Source records:
- - -

(** The run on the data and the run on the last byte [b] of a body end it
    alike. *)
Lemma body_end data q n b e x1 u1 :
  head data q e x1 u1 -> body_state (p_state e) = true -> p_state e <> s_body_identity_eof ->
  n = content_length (prs e) -> q + n <= zlen data -> b = znth data (q + (n - 1)) 0 ->
  let y1 := take_body (p_state e) (n - 1) x1 in
  let v1 := deliver o body x1 (slice data q (n - 1)) u1 in
  parser_ok y1 ->
  both (exec_byte st data) (exec_byte st [b]) (sim_val o data (q + (n - 1)))
    (stop_exit data (q + (n - 1))) e (exec_init y1 v1).
Proof.
  intros Hh Hs Hne Hn Hle Hb y1 v1 Hok1. pose proof Hh as [Hq Hp Hi _ _ _ Hps Hl _ _].
  pose proof Hi as (He & Hf & Hst & _).
  assert (Hcl : 0 < n < ULLONG_MAX) by (destruct (p_state e); try done; destruct Hst; lia).
  assert (Hx1 : perrno y1 = HPE_OK) by (simpl; by rewrite (like_perrno _ _ Hl)).
  pose proof (exec_init_ok y1 v1 Hx1 Hok1) as Hi1.
  assert (Hs1 : p_state (exec_init y1 v1) = p_state e).
  { unfold exec_init. destruct (body_no_count _ Hs) as (_ & _ & E). rewrite <- Hps in E |- *.
    change (pstate y1) with (pstate x1). by rewrite E. }
  assert (Hcl1 : content_length (prs (exec_init y1 v1)) = 1).
  { unfold exec_init. destruct (body_no_count _ Hs) as (_ & _ & E). rewrite <- Hps in E.
    change (pstate y1) with (pstate x1). rewrite E. simpl.
    rewrite (used_pos (p_state e)) by done. destruct Hl as (? & ? & -> & _). simpl. lia. }
  apply both_body; [by rewrite Hs|by rewrite Hs1|done|done|apply exec_init_p|].
  rewrite Hp. set (c := znth data q 0).
  change reexecute_fuel with (S 7).
  destruct (mid_taken data q n c b e x1 u1 Hh Hs Hne Hn ltac:(lia) Hle) as [Hmid Hbm].
  fold y1 v1 in Hmid, Hbm.
  destruct (p_state e) eqn:Es; try done.
  - destruct Hi1 as (_ & _ & Hst1 & _). rewrite Hs1 in Hst1.
    eapply both_val;
      [exact (switch_chunk_last data (set_ch c e) n Es Hst Hn ltac:(simpl; lia))
      |exact (switch_chunk_last [b] (set_ch b (exec_init y1 v1)) 1
         Hs1 Hst1 (eq_sym Hcl1) ltac:(simpl; rewrite exec_init_p; done))|].
    destruct Hmid as (A1 & A2 & A3 & A4 & A5 & A6 & A7).
    split; [|split; [done|]]; [|intros A;
      change (body_mark (body_taken 1 (set_ch b (exec_init y1 v1))) = None) in A; congruence].
    split_and!; try done. unfold quiet, upgraded. simpl. apply andb_false_r.
  - assert (Hi2 : inv 1 (set_ch c e)) by (apply inv_body; [done|by rewrite Es]).
    assert (Hi3 : inv 1 (set_ch b (exec_init y1 v1))) by (apply inv_body; [done|by rewrite Hs1]).
    destruct (get_mark body (mark_body (set_ch c e))) as [m|] eqn:Em; [|].
    2:{ exfalso. revert Em. unfold mark_body. simpl. by destruct (body_mark e) eqn:Ebm; simpl; rewrite ?Ebm. }
    assert (Hm : 0 <= m <= p (set_ch c e)).
    { destruct Hi2 as (_ & _ & _ & _ & _ & _ & M4 & _). revert Em M4. unfold mark_body. simpl.
      destruct (body_mark e) as [k|] eqn:Ebm; simpl; rewrite ?Ebm; intros [= <-]; [intros [? _]; simpl in *; lia|lia]. }
    pose proof (switch_body_last data (set_ch c e) n m Es Hst He Hn ltac:(simpl; lia) Em Hm) as EL.
    pose proof (proj1 (proj2 (proj2 Hi1))) as Hst1. rewrite Hs1 in Hst1.
    pose proof (switch_body_last [b] (set_ch b (exec_init y1 v1)) 1 0 Hs1
      Hst1 (proj1 Hi1) (eq_sym Hcl1) ltac:(simpl; rewrite exec_init_p; done) Hbm ltac:(simpl; rewrite exec_init_p; lia)) as ER.
    apply (both_again data b 7 _ _ _ _ _ _ EL ER).
    pose proof (switch_ok st data (observe_ok o) _ Hi2 ltac:(simpl; lia)) as W2.
    pose proof (switch_ok st [b] (observe_ok o) _ Hi3 ltac:(simpl; rewrite exec_init_p; done)) as W3.
    unfold wp in W2, W3. rewrite EL in W2. rewrite ER in W3.
    destruct W2 as [W2 _], W3 as [W3 _].
    apply (run_sim 7 data (q + (n - 1)) b (body_called data n m (set_ch c e))
      (body_called [b] 1 0 (set_ch b (exec_init y1 v1))));
      [lia|reflexivity|exact W2|exact W3|exact I|exact I| |simpl; lia].
    apply (mid_body_end data q n b m);
      [exact Hp|lia|lia|exact Hle|exact Hb|exact Hi2|simpl; by rewrite Es|exact Hmid|exact Em|exact Hbm].
Qed.
Lemma drop_slice (data : bytes) q k : 0 <= q -> 0 <= k ->
  drop (Z.to_nat q) data = slice data q k ++ drop (Z.to_nat (q + k)) data.
Proof.
  intros. unfold slice. rewrite Z2Nat.inj_add, <- drop_drop by lia. symmetry. apply take_drop.
Qed.

(** The whole data belongs to the body. *)
Lemma body_head data q r c e x1 u1 :
  head data q e x1 u1 -> body_state (p_state e) = true -> 0 < r -> q + r = zlen data ->
  inv 0 (body_taken r (set_ch c e)) -> parser_ok (take_body (p_state e) r x1) ->
  head data (q + r) (set_p (q + r) (body_taken r (set_ch c e))) (take_body (p_state e) r x1)
    (deliver o body x1 (slice data q r) u1).
Proof.
  intros Hh Hs Hr Hle Hi' Hok.
  destruct (body_owed data q e x1 u1 r (take_body (p_state e) r (prs e)) Hh Hs)
    as (Ho1 & Hb & Hf); [lia|lia|done|].
  destruct Hh as [Hq Hp _ Hqu _ _ Hps (s1 & k & -> & Hk) _ Hm].
  destruct (body_no_count _ Hs) as (_ & Hst & Hin).
  assert (Hm' : forall f m, get_mark f (mark_body e) = Some m -> m < q + r).
  { intros f m Hfm. assert (f = body \/ f <> body) as [->|Hne] by (destruct f; by (left + right));
      [|by rewrite Hf in Hfm].
    revert Hfm. unfold mark_body. destruct (body_mark e) as [m'|] eqn:E.
    - simpl. rewrite E. intros [= ->]. destruct (Hm body m E) as [|[_ ?]]; [lia|done].
    - simpl. intros [= <-]. lia. }
  assert (E : body_taken r (set_ch c e) = set_p (q + (r - 1)) (set_prs (take_body (p_state e) r (prs e))
    (set_ch c (mark_body e)))).
  { unfold body_taken, mark_body. destruct e as [x u s q0 c0 m1 m2 m3 m4 m5]. simpl in *. subst q0.
    by destruct m4. }
  rewrite E in *. constructor; try done; try lia.
  - destruct Hi' as (? & ? & ? & M1 & M2 & M3 & M4 & M5). unfold inv. norm.
    split_and!; try done; (eapply mark_ok_le; [eassumption|lia]).
  - unfold quiet, upgraded. simpl.
    replace (p_state (mark_body e)) with (p_state e) by (unfold mark_body; by destruct (body_mark e)).
    by rewrite Hst, andb_false_r.
  - unfold marked. simpl.
    replace (p_state (mark_body e)) with (p_state e) by (unfold mark_body; by destruct (body_mark e)).
    by rewrite Hin.
  - simpl in *. rewrite Hps. unfold mark_body. by destruct (body_mark e).
  - exists s1, k. split; [done|exact Hk].
  - rewrite Ho1. unfold mark_body. by destruct (body_mark e).
  - intros f m Hfm. left. apply (Hm' f m). by destruct f.
Qed.

Lemma body_step data q e x1 u1 :
  head data q e x1 u1 -> q < zlen data -> body_state (p_state e) = true ->
  (forall q', q < q' <= zlen data -> rest_ok data q') -> sim_from data q e x1 u1.
Proof.
  intros Hh Hlt Hs IH. pose proof Hh as [Hq Hp Hi Hqu _ Hok Hps Hl _ _].
  pose proof (head_perrno _ _ _ _ _ Hh) as Hx1. pose proof Hi as (He & Hf & Hst & _).
  assert (Hcl : content_length x1 = content_length (prs e)) by (destruct Hl as (? & ? & -> & _); done).
  assert (Hs1 : body_state (pstate x1) = true) by (by rewrite Hps).
  set (r := zlen data - q).
  assert (Hd : drop (Z.to_nat q) data = slice data q r).
  { unfold slice, r. rewrite take_ge; [done|]. rewrite length_drop. unfold zlen. lia. }
  assert (Hzr : zlen (slice data q r) = r) by (apply zlen_slice; unfold r; lia).
  destruct (decide (p_state e <> s_body_identity_eof /\ content_length (prs e) <= r))
    as [[Hne Hle]|Hpart].
  - set (n := content_length (prs e)). fold n in Hle.
    assert (Hn : 0 < n) by (destruct (p_state e); try done; destruct Hst; lia).
    assert (Hz : zlen (slice data q (n - 1)) = n - 1) by (apply zlen_slice; lia).
    destruct (goes_body (slice data q (n - 1)) x1 u1 Hx1 Hok Hs1) as [Hg Hok1];
      [intros _; rewrite Hz, Hcl; lia|].
    rewrite Hz, Hps in Hg, Hok1.
    eapply (after_byte data q (slice data q (n - 1)) (znth data (q + (n - 1)) 0) e);
      rewrite ?Hz; try exact Hg; try done; try lia.
    + replace (q + (n - 1) + 1) with (q + (n - 1 + 1)) by lia.
      rewrite (drop_slice data q (n - 1)) at 1 by lia. f_equal.
      rewrite drop_byte by lia. do 2 f_equal. lia.
    + apply body_end; try done. unfold r in Hle. lia.
    + apply IH. unfold r in *. lia.
  - assert (Hpart' : p_state e <> s_body_identity_eof -> r < content_length (prs e)).
    { intros Hne. destruct (Z.lt_ge_cases r (content_length (prs e))); [done|tauto]. }
    destruct (goes_body (slice data q r) x1 u1 Hx1 Hok Hs1) as [Hg Hok1];
      [rewrite Hps, Hzr, Hcl; done|].
    rewrite Hzr, Hps in Hg, Hok1.
    pose proof (exec_byte_body data e Hs (ok_nread _ Hf)) as E. rewrite Hp in E.
    set (c := znth data q 0) in E. change reexecute_fuel with (S 7) in E.
    rewrite (run_val data 7 (set_ch c e) (body_taken r (set_ch c e))) in E
      by (apply switch_body_part; try done; simpl; unfold r; lia).
    pose proof (exec_byte_ok st data (observe_ok o) e Hi ltac:(lia)) as Hw.
    unfold wp in Hw. rewrite E in Hw. destruct Hw as [Hi' _].
    assert (Hzq : q + r = zlen data) by (unfold r; lia).
    eapply (sim_next data q e _ (slice data q r)); rewrite ?Hzr; try exact E; try exact Hg; try done;
      try lia.
    + simpl. lia.
    + intros Hnil. rewrite Hnil in Hzr. change (zlen []) with 0 in Hzr. unfold r in Hzr. lia.
    + apply drop_slice; lia.
    + apply IH; [lia|]. apply body_head; try done. unfold r. lia.
Qed.
End Cut.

- - -

▸ WHAT NEEDS TO BE DONE: Quote the data above from the line containing "split; [|split; [done|]]; [|intros A;" to the line containing "pose proof (switch_body_last [b]", inclusive, and stop.

▸ SOLVED PROBLEM:
    split; [|split; [done|]]; [|intros A;
      change (body_mark (body_taken 1 (set_ch b (exec_init y1 v1))) = None) in A; congruence].
    split_and!; try done. unfold quiet, upgraded. simpl. apply andb_false_r.
  - assert (Hi2 : inv 1 (set_ch c e)) by (apply inv_body; [done|by rewrite Es]).
    assert (Hi3 : inv 1 (set_ch b (exec_init y1 v1))) by (apply inv_body; [done|by rewrite Hs1]).
    destruct (get_mark body (mark_body (set_ch c e))) as [m|] eqn:Em; [|].
    2:{ exfalso. revert Em. unfold mark_body. simpl. by destruct (body_mark e) eqn:Ebm; simpl; rewrite ?Ebm. }
    assert (Hm : 0 <= m <= p (set_ch c e)).
    { destruct Hi2 as (_ & _ & _ & _ & _ & _ & M4 & _). revert Em M4. unfold mark_body. simpl.
      destruct (body_mark e) as [k|] eqn:Ebm; simpl; rewrite ?Ebm; intros [= <-]; [intros [? _]; simpl in *; lia|lia]. }
    pose proof (switch_body_last data (set_ch c e) n m Es Hst He Hn ltac:(simpl; lia) Em Hm) as EL.
    pose proof (proj1 (proj2 (proj2 Hi1))) as Hst1. rewrite Hs1 in Hst1.
    pose proof (switch_body_last [b] (set_ch b (exec_init y1 v1)) 1 0 Hs1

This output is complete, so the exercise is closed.